Rahnuma-FPAP spearheaded humanitarian services for marginalized and vulnerable sections of society affected by natural disasters and emergencies. Poor reproductive health compounds hardships faced by the underserved, poor and marginalized. Rahnuma-FPAP’s minimum Initial Service Package (MISP) and Standard Operating Procedures (SOPs) were formulated to aid disaster management efforts and minimize suffering.
MISP is a minimum standard set in the 2004 Sphere Guidelines, the 2009 IASC Global Health Cluster Guidance, as well as a CERF minimum life-saving criterion. In line with MISP Guidelines, we have carried out extensive MISP advocacy and lobbying efforts, launched the Research and Advocacy Fund (RAF) funded initiative during 2011/2012 and got MISP incorporated in Standard Operation Procedures (SOPs) of National and Provincial Disaster Management Plans (DMPs) of National and Provincial Disaster Management Authorities, including AJK, FATA and Gilgit Baltistan. The MISP (Minimum Initial Service Package.) is a set of priority activities designed to prevent maternal and neonatal mortality and morbidity, reduce HIV transmission, prevent and manage the consequences of sexual violence, and plan for comprehensive SRH services. The MISP includes equipment and supply kits, which complement a set of priority activities that must be implemented at the onset of an emergency in a coordinated manner by trained staff. The MISP can be implemented without a new needs assessment because documented evidence already justifies its use.

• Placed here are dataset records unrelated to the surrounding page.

Lemma arena_init nHeap mnReq heap ctrl :
  0 <= nHeap < 2 ^ 31 -> 1 <= mnReq <= 2 ^ 12 ->
  exists g, memsys5Init nHeap mnReq heap ctrl = Some g /\ ready g ∅
    /\ nBlock g * (szAtom g + 1) <= nHeap /\ mnReq <= szAtom g.
Proof.
  intros Hheap Hreq. unfold memsys5Init, memsys5Log. rewrite Z.shiftl_1_l.
  destruct (logLoop_ok 31 0 mnReq) as (HL & Hge & Hleast);
    [lia|by left|pose proof (pow2_le 12 31 ltac:(lia)); simpl; lia|].
  set (L := logLoop 31 0 mnReq) in *. clearbody L.
  assert (L <= 12) as HL12.
  { destruct (Z.le_gt_cases L 12) as [|Hgt]; [done|]. pose proof (pow2_le 12 (L - 1) ltac:(lia)). lia. }
  assert (exists k, 3 <= k <= 12 /\ atomLoop 3 (2 ^ L) = 2 ^ k /\ 2 ^ L <= 2 ^ k) as (k & Hk & -> & HLk).
  { exists (Z.max L 3). split; [lia|]. split; [|apply pow2_le; lia].
    destruct (Z.le_gt_cases 3 L) as [H3|H3].
    - rewrite Z.max_l by lia. pose proof (pow2_le 3 L H3). simpl. destruct (Z.gtb_spec 8 (2 ^ L)); [lia|done].
    - rewrite Z.max_r by lia. assert (L = 0 \/ L = 1 \/ L = 2) as [->|[->| ->]] by lia; done. }
  set (n := nHeap / (2 ^ k + 1)). pose proof (pow2_le 3 k ltac:(lia)). pose proof (pow2_le k 12 ltac:(lia)).
  pose proof (Z.mul_div_le nHeap (2 ^ k + 1) ltac:(lia)) as Hmul. fold n in Hmul.
  assert (0 <= n) as Hn0 by (apply Z.div_pos; lia). assert (n < 2 ^ 28) as Hn28 by nia.
  destruct (arenaLoop_ok 31 (mkMem5 (2 ^ k) n (arrayOf heap n) (replicate 31 (-1)) (arrayOf ctrl n)) ∅ 0)
    as (g & F & -> & HM & E1 & E2 & Hp & Hc); cbn [nBlock zPool aCtrl szAtom] in *;
    [by apply made_empty|lia|lia|change (2 ^ Z.of_nat 31) with (2 ^ 31); lia|done
    |intros i Hi; by apply arrayOf_some|intros i Hi; by apply arrayOf_some|].
  exists g. rewrite E1, E2. split; [done|]. split; [|lia]. exists F, F. destruct HM as [M1 M2 M3 M4 M5 M6].
  split; rewrite ?E1, ?E2; auto.
  - by exists k.
  - split; [done|]. nia.
  - intros i l. rewrite lookup_empty. naive_solver.
  - intros i l Hi. by rewrite lookup_empty in Hi.
  - intros i l Hi Hb. pose proof (M5 _ _ _ Hi Hb) as E. pose proof (tl_log _ _ M1 i l Hi).
    destruct (buddy_halves i l) as (q & Hq); [done|by apply M1|]. assert (0 < 2 ^ l) by lia. lia.
Qed.

(** ** Rounding *)

Lemma roundLoop_ok fuel k a n :
  0 <= k -> 1 <= a -> k + a <= 30 -> n <= 2 ^ 28 -> 2 ^ (k + a - 2) < n -> 30 - (k + a) <= 2 * Z.of_nat fuel ->
  exists b, roundLoop fuel (2 ^ (k + a)) n = Some (2 ^ (k + b)) /\ a <= b /\ k + b <= 30
    /\ n <= 2 ^ (k + b) /\ 2 ^ (k + b - 2) < n.
Proof.
  revert a. induction fuel as [|fuel IH]; intros a Hk Ha Hka Hn Hlow Hfuel; simpl;
    (destruct (Z.ltb_spec (2 ^ (k + a)) n) as [Hlt|Hge]; [|exists a; repeat split; [lia|done|done|done]]).
  - replace (k + a) with 30 in Hlt by lia. lia.
  - assert (k + a < 28).
    { destruct (Z.lt_ge_cases (k + a) 28) as [|H28]; [done|]. pose proof (pow2_le 28 (k + a) H28). lia. }
    assert (2 ^ (k + a) * 4 = 2 ^ (k + (a + 2))) as E
      by (rewrite Z.add_assoc, (Z.pow_add_r 2 (k + a) 2) by lia; lia).
    pose proof (pow2_le (k + (a + 2)) 30 ltac:(lia)). pose proof (Z.pow_nonneg 2 (k + (a + 2)) ltac:(lia)).
    rewrite int32_ok by (rewrite E; split; [done|eapply Z.le_lt_trans; [done|lia]]). run. rewrite E.
    destruct (IH (a + 2)) as (b & Eb & Hb1 & Hb2); [done|lia|lia|done| |lia|].
    + by replace (k + (a + 2) - 2) with (k + a) by lia.
    + exists b. split; [done|]. split; [lia|done].
Qed.

Lemma roundup_ok g U n :
  ready g U -> 0 < n ->
  exists v, memsys5Roundup n g = Some v
    /\ (n <= 2 ^ 30 /\ (exists l, fits g n l /\ v = szAtom g * 2 ^ l) \/ 2 ^ 30 < n /\ v = 0).
Proof.
  intros (F & T & HA) Hn. destruct (ar_atom _ _ _ _ _ HA) as (k & Hk & Ek).
  unfold memsys5Roundup, fits. rewrite Ek. pose proof (pow2_le 3 k ltac:(lia)). pose proof (pow2_le k 12 ltac:(lia)).
  assert (forall a, 0 <= a -> 2 ^ k * 2 ^ a = 2 ^ (k + a)) as Epow by (intros; by rewrite Z.pow_add_r by lia).
  destruct (Z.leb_spec n (2 ^ k * 2)) as [Hsmall|Hlarge].
  { destruct (Z.leb_spec n (2 ^ k)); eexists; (split; [done|]); left; (split; [lia|]).
    - exists 0. split; [|lia]. lia.
    - exists 1. change (2 ^ 1) with 2. change (2 ^ (1 - 1)) with 1. split; [|lia]. lia. }
  destruct (Z.gtb_spec n 0x10000000) as [Hbig|Hbig].
  { eexists. split; [done|]. destruct (Z.gtb_spec n 0x40000000); [right; split; [lia|done]|left]. split; [lia|].
    destruct (Z.gtb_spec n 0x20000000); [exists (30 - k)|exists (29 - k)].
    - rewrite !Epow by lia. replace (k + (30 - k)) with 30 by lia. replace (k + (30 - k - 1)) with 29 by lia. lia.
    - rewrite !Epow by lia. replace (k + (29 - k)) with 29 by lia. replace (k + (29 - k - 1)) with 28 by lia. lia. }
  replace (2 ^ k * 8) with (2 ^ (k + 3)) by (by rewrite <- Epow by lia).
  destruct (roundLoop_ok 16 k 3 n) as (b & Eb & Hb1 & Hb2 & Hb3 & Hb4); [lia|lia|lia|lia| |lia|].
  { replace (k + 3 - 2) with (k + 1) by lia. rewrite <- Epow by lia. lia. }
  rewrite Eb. run. eexists. split; [done|]. left. split; [lia|].
  assert (2 ^ (k + b) / 2 = 2 ^ (k + (b - 1))) as ->.
  { replace (k + b) with (k + (b - 1) + 1) by lia. rewrite Z.pow_add_r by lia. change (2 ^ 1) with 2.
    by rewrite Z.div_mul by lia. }
  destruct (Z.geb_spec (2 ^ (k + (b - 1))) n) as [Hge|Hlt]; [exists (b - 1)|exists b];
    rewrite !Epow by lia; (split; [|done]); (split; [lia|]); split.
  - lia.
  - right. by replace (k + (b - 1 - 1)) with (k + b - 2) by lia.
  - done.
  - right. lia.
Qed.

(** ** Clients

    What the users of the allocator do: the calls of its methods, on pointers
    that are checked out, and writes into atoms of their allocations.  [C] maps
    the pointers that are checked out to the sizes that were asked for. *)
Inductive call : Type :=
| CMalloc (n : Z)
| CFree (p : Z)
| CRealloc (p n : Z)
| CWrite (p a : Z) (e : Mem5Link).

Definition clientStep (c : call) (s : Mem5Global * gmap Z Z) : option (Mem5Global * gmap Z Z) :=
  let '(g, C) := s in
  match c with
  | CMalloc n =>
      '(r, g) ← memsys5Malloc n g;
      Some (g, match r with Some p => <[p := n]> C | None => C end)
  | CFree p =>
      if decide (is_Some (C !! p)) then g ← memsys5Free p g; Some (g, delete p C) else Some (g, C)
  | CRealloc p n =>
      if decide (is_Some (C !! p) /\ 0 <= n) then
        '(r, g) ← memsys5Realloc p n g;
        Some (g, match r with Some q => <[q := n]> (delete p C) | None => C end)
      else Some (g, C)
  | CWrite p a e =>
      if decide (0 <= a /\ a * szAtom g < default 0 (C !! p)) then
        m ← store (fun _ => e) (p / szAtom g + a) (zPool g); Some (set_pool g m, C)
      else Some (g, C)
  end.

To further strengthen the advocacy success achieved, Rahnuma-FPAP launched SPRINT (I and II) Initiatives to institutionalize effective coordination amongst all stakeholders including NDMA, PDMAs and DDMAs through advocacy at large and trainings of the concerned personnel to improve health outcomes of crisis affected populations by reducing preventable sexual and reproductive health mortality and morbidity. The main objectives of this initiative are to build a supportive environment for SRH in crisis settings, to increase capacity for implementation of the MISP in humanitarian settings and to deliver a well-managed program underpinned by robust internal systems, monitoring & evaluation systems and lessons learned. We are actively working with National Health Emergency Preparedness and Response Network (NHEPRN), through its Reproductive Health Working Group, to strengthen the public sector’s capacity on MISP related SOPs.